INFORMATION: Begin

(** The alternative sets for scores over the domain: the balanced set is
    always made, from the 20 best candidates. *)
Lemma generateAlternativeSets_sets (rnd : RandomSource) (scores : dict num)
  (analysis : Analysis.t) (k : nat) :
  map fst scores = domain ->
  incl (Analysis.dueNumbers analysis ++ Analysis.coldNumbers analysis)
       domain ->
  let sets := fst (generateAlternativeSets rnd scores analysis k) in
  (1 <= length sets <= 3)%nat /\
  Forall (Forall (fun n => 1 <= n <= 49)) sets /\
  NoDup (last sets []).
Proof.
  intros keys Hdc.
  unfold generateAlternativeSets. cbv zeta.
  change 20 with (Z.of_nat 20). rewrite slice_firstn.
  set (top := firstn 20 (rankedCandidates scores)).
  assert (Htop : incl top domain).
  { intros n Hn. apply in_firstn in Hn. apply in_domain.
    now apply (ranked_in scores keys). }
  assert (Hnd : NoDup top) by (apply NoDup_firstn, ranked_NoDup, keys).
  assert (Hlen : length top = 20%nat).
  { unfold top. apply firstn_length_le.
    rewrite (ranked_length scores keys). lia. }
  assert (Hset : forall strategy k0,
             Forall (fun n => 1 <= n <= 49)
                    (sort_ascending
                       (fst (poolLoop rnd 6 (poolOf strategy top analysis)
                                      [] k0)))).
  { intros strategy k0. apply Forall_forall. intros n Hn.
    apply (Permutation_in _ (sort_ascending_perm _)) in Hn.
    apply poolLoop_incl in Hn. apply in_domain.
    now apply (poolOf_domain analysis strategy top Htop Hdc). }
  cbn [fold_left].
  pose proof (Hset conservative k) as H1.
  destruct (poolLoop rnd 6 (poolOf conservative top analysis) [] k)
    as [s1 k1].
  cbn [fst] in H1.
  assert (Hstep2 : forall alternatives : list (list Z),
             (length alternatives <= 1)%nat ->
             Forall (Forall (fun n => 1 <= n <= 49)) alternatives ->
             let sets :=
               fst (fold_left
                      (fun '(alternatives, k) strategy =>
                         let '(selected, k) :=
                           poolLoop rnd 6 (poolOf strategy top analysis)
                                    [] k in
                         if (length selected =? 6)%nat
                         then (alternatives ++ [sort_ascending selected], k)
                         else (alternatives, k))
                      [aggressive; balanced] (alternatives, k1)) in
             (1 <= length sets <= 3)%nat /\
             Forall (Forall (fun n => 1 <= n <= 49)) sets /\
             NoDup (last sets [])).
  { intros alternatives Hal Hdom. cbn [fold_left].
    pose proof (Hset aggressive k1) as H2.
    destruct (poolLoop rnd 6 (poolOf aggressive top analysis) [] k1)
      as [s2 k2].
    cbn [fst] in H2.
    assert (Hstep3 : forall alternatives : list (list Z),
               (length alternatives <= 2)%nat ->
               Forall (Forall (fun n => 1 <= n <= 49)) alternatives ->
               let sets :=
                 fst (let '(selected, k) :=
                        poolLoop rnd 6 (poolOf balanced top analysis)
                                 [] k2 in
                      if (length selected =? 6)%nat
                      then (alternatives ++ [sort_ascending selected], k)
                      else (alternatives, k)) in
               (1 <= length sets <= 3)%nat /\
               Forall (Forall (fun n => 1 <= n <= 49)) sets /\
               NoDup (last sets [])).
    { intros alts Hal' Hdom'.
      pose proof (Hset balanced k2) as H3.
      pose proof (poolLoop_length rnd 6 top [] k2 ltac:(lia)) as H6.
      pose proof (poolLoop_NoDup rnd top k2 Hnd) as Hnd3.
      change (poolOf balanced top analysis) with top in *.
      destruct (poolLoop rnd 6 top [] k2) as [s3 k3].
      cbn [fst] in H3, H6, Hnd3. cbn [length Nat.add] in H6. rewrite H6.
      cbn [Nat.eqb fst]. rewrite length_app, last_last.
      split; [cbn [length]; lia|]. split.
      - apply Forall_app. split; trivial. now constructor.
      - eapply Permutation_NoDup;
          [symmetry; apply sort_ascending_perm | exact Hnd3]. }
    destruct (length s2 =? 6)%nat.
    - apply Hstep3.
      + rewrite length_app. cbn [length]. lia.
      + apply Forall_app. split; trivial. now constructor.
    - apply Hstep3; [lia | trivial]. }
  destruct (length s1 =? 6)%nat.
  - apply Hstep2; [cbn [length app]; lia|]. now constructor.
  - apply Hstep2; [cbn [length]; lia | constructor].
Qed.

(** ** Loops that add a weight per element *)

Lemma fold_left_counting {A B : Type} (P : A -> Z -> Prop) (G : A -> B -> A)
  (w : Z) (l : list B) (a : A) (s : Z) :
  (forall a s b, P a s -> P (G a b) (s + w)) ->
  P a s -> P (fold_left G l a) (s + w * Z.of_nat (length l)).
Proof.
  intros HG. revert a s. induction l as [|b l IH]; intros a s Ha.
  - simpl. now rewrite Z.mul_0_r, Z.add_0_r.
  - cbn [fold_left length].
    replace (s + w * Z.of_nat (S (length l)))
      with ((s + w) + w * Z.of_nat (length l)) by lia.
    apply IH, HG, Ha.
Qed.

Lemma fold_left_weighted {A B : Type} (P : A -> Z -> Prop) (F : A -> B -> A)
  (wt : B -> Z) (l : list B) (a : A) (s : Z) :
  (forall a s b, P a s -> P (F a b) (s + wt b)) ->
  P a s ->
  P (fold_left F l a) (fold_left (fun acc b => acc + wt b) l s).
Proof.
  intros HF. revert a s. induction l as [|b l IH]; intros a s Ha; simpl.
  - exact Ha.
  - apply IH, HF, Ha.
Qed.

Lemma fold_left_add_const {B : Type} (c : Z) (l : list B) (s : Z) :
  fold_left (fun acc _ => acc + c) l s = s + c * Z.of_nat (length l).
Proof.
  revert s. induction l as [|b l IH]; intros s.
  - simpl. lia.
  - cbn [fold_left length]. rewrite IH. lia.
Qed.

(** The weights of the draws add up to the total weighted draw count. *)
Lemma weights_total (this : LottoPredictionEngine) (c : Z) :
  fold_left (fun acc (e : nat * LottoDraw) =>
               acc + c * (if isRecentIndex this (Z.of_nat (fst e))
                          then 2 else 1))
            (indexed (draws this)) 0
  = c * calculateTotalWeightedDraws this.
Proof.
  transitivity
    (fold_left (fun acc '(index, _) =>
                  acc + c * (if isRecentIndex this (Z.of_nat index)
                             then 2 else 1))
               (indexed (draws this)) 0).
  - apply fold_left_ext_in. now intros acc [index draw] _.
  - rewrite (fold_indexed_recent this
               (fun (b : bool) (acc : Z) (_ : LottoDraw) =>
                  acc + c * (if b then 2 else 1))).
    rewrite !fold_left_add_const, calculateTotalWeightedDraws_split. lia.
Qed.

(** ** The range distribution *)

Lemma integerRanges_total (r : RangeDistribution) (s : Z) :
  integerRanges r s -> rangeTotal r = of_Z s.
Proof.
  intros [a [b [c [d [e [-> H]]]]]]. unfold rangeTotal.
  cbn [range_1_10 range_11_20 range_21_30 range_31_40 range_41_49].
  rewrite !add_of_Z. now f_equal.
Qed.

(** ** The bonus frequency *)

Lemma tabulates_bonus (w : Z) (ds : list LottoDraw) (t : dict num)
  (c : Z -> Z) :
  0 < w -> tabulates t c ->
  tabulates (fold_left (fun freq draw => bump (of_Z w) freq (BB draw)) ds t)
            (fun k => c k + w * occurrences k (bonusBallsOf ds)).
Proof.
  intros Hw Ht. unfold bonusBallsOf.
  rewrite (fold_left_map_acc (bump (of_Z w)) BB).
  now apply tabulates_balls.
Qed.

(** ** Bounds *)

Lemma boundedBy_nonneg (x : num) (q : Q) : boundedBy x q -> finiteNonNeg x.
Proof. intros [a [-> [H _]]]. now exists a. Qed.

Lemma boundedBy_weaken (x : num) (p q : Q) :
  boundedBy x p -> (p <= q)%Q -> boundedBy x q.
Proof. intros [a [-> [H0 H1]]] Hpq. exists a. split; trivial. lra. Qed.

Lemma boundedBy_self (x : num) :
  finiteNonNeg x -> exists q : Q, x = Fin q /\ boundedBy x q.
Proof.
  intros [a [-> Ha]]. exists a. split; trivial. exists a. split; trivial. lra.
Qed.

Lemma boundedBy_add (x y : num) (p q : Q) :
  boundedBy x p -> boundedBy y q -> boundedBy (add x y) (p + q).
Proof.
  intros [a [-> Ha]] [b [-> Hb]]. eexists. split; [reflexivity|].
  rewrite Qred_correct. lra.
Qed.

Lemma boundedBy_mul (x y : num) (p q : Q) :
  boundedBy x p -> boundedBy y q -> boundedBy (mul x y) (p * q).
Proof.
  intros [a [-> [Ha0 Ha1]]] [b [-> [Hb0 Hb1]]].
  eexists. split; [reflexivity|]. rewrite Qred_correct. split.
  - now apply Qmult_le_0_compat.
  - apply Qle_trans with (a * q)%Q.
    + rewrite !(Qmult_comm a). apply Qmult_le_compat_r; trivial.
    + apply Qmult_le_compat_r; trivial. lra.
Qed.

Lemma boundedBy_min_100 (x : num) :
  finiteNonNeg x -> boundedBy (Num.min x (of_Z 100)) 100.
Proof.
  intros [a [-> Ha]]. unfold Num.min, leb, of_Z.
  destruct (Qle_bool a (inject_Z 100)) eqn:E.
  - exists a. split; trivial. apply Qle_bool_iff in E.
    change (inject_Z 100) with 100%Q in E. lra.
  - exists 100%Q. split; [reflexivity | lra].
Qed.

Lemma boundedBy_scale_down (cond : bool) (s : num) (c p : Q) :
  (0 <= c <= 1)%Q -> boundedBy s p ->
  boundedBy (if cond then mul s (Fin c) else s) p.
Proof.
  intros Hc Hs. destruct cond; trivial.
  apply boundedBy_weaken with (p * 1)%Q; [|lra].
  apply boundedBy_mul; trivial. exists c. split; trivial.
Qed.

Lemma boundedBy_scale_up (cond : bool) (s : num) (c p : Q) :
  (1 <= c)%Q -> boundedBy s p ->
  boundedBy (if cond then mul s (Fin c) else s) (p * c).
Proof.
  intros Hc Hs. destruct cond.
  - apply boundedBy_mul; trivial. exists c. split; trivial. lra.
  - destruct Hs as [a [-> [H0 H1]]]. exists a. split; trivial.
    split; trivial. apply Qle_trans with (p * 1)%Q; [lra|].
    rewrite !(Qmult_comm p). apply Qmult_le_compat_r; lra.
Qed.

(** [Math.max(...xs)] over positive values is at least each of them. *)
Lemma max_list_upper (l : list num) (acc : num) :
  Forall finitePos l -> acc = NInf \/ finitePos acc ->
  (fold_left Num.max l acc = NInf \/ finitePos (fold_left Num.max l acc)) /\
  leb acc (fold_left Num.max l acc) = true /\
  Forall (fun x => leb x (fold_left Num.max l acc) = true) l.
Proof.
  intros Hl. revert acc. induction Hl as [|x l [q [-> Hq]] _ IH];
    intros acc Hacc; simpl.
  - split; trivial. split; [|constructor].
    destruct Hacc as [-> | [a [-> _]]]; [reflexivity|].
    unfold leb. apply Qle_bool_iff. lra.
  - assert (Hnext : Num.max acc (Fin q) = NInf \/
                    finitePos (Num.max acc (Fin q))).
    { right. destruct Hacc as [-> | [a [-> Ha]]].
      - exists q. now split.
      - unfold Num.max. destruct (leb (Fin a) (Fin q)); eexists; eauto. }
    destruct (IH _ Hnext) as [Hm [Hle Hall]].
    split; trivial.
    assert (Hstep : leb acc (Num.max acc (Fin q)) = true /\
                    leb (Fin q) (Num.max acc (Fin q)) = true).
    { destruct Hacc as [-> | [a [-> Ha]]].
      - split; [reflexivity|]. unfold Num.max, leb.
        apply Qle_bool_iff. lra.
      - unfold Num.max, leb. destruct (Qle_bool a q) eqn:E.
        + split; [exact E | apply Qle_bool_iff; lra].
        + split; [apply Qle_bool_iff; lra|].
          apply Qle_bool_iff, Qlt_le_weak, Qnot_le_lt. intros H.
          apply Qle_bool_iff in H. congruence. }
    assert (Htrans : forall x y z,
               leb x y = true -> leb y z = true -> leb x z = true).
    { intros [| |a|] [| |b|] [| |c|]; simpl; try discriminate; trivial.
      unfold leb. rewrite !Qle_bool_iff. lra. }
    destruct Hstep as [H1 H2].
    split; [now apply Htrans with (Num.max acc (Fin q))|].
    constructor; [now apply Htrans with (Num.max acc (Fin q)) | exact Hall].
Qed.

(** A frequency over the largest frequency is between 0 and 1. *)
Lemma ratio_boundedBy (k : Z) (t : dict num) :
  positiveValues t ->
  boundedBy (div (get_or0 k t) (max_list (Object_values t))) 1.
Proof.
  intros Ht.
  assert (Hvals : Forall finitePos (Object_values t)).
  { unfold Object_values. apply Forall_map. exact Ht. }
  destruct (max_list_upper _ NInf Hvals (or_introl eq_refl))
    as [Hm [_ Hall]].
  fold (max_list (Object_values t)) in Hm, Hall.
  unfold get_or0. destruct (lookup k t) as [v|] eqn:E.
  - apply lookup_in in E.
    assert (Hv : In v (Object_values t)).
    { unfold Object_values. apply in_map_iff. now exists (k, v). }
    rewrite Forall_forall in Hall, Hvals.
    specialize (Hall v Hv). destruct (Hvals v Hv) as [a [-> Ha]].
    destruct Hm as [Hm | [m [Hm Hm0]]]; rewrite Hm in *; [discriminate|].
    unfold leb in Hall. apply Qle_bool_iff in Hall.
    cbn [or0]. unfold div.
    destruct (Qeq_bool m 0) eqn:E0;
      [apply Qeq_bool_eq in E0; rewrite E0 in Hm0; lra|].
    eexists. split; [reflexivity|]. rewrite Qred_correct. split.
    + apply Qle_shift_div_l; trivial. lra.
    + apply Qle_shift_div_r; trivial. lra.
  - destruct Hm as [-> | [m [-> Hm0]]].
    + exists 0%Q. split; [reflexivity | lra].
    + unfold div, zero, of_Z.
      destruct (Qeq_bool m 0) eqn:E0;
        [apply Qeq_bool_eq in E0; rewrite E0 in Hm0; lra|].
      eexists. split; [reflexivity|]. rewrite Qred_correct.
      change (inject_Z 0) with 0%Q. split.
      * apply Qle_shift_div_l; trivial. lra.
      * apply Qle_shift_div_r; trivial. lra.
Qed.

INFORMATION: End
INFORMATION: Begin

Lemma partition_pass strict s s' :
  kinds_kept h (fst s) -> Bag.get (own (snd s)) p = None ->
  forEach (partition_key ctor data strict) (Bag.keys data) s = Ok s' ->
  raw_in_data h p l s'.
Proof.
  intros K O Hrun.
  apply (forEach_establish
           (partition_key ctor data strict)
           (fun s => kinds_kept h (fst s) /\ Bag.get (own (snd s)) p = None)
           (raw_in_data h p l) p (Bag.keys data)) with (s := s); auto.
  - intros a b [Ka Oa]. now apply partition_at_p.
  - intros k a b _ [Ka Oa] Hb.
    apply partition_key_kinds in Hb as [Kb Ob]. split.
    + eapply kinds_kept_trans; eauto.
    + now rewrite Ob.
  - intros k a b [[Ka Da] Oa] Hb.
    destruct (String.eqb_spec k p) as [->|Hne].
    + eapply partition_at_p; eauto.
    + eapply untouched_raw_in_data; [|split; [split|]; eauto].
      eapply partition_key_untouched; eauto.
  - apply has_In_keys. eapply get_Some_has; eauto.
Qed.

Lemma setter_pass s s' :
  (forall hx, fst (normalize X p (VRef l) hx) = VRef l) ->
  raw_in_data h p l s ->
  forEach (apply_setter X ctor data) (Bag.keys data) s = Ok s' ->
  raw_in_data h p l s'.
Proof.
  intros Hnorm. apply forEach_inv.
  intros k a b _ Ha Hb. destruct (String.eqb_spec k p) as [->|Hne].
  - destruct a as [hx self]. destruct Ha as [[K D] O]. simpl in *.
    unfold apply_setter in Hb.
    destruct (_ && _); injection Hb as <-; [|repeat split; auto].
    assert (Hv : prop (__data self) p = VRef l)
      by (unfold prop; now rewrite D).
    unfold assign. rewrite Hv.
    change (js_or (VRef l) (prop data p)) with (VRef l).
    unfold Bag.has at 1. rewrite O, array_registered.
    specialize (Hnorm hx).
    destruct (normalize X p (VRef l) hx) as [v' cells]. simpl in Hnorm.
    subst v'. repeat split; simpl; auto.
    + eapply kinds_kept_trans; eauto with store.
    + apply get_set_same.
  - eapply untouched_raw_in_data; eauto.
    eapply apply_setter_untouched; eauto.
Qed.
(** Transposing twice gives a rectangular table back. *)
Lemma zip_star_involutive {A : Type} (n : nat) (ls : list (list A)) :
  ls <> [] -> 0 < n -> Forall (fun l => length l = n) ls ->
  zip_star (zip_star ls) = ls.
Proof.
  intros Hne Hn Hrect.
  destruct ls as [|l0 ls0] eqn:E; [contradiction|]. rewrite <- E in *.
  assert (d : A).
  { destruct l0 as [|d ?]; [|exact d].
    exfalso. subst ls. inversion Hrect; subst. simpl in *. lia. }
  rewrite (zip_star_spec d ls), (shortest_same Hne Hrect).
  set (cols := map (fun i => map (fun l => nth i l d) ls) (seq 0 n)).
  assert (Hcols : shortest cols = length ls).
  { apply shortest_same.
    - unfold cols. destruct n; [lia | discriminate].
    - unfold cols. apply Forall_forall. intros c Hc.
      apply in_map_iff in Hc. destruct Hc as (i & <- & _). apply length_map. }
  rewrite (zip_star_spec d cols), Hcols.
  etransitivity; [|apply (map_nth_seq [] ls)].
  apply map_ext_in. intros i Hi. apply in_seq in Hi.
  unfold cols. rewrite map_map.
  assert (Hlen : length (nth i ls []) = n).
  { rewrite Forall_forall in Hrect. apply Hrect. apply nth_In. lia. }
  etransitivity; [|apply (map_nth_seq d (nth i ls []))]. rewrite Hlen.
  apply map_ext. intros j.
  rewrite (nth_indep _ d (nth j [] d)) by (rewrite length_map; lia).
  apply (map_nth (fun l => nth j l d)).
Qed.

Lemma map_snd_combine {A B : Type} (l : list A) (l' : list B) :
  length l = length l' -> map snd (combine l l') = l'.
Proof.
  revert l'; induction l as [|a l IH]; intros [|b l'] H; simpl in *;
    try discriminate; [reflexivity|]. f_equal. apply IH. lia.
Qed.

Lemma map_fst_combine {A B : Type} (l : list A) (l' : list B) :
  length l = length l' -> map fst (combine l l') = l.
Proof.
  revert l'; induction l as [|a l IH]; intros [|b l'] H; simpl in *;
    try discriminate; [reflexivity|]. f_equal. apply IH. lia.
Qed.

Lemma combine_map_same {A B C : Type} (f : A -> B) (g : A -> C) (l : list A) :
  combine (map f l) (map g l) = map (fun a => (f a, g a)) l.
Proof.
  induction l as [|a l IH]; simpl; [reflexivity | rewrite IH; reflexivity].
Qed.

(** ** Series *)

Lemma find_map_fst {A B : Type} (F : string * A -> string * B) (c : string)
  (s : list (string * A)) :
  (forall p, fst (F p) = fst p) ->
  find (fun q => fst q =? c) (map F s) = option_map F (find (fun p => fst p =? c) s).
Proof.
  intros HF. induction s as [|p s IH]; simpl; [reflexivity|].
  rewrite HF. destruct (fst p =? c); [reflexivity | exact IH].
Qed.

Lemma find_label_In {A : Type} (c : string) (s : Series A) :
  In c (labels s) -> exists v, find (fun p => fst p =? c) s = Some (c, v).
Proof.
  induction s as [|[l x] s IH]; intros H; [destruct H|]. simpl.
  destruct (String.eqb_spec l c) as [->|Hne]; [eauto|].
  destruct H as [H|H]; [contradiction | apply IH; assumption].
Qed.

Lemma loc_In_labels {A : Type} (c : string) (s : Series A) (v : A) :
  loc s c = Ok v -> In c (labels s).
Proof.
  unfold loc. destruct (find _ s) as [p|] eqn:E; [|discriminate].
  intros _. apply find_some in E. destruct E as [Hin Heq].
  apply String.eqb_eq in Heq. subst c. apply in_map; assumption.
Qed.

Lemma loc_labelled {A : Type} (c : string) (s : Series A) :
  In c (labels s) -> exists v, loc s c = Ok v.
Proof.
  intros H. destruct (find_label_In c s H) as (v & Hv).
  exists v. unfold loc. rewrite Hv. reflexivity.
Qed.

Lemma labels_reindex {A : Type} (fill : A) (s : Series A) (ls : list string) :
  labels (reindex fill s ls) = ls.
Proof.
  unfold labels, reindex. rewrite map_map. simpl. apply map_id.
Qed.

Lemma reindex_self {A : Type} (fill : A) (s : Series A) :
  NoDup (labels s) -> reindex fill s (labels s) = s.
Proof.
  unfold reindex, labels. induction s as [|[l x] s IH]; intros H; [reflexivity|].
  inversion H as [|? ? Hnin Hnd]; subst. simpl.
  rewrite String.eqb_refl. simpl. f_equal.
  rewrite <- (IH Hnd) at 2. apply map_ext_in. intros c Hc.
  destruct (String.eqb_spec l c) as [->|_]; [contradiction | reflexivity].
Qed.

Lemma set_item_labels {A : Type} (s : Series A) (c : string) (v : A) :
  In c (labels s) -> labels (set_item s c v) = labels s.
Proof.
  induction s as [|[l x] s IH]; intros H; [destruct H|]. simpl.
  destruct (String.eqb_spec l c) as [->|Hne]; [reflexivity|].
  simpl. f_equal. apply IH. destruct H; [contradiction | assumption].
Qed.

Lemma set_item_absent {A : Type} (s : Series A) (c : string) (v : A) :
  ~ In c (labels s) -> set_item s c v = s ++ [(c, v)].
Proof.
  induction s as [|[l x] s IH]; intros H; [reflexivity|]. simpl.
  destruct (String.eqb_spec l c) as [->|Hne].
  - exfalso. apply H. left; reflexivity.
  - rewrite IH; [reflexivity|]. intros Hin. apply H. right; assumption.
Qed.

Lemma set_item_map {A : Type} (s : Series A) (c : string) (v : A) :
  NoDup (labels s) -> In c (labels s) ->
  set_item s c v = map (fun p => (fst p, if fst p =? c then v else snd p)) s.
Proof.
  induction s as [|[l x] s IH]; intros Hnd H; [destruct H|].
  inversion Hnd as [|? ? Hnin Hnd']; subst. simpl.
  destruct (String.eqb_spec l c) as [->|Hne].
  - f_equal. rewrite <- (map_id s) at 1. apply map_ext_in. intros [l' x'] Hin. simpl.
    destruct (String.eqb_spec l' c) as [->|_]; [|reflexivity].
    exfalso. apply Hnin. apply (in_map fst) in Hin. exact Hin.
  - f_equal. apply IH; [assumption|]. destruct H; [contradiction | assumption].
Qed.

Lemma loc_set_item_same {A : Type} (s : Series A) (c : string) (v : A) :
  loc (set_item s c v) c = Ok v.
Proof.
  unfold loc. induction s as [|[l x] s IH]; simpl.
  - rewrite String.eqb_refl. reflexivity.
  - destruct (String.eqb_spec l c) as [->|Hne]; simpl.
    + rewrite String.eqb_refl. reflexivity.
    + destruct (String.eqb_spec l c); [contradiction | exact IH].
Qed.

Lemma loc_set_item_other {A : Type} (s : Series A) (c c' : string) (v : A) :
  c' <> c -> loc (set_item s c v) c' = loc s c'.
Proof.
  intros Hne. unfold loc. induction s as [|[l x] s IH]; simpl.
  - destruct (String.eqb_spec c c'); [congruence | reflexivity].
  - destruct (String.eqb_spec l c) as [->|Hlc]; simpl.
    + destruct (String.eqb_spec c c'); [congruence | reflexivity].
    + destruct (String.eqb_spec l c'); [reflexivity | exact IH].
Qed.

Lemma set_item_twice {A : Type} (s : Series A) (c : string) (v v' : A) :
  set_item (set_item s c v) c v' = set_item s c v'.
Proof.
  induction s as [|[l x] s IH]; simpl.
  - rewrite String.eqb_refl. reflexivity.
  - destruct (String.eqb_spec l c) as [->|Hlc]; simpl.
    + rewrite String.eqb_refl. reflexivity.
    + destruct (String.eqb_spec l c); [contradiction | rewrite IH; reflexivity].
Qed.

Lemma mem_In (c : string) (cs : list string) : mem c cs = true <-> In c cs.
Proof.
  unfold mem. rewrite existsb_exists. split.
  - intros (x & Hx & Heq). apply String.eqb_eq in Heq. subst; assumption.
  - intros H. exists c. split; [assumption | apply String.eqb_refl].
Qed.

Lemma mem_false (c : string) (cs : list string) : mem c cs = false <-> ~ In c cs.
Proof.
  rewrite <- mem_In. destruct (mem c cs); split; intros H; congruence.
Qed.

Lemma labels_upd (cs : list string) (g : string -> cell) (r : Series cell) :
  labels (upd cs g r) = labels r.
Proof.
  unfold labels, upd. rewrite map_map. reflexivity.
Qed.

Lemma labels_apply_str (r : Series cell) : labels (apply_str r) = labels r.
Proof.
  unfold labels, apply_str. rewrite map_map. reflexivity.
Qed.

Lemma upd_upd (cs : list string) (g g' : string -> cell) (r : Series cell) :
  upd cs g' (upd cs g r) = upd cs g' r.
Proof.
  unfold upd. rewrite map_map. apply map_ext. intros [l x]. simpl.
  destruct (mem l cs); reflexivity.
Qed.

INFORMATION: End

# [WHAT IS EXPECTED]
Once you reach the line with "[contradiction | rewrite IH; reflexivity]." in the data above, copy it and every line after it exactly, up to and including the line with "- intros (x".

# [RESPONSE TO THE TASK]
    + destruct (String.eqb_spec l c); [contradiction | rewrite IH; reflexivity].
Qed.

Lemma mem_In (c : string) (cs : list string) : mem c cs = true <-> In c cs.
Proof.
  unfold mem. rewrite existsb_exists. split.
  - intros (x & Hx & Heq). apply String.eqb_eq in Heq. subst; assumption.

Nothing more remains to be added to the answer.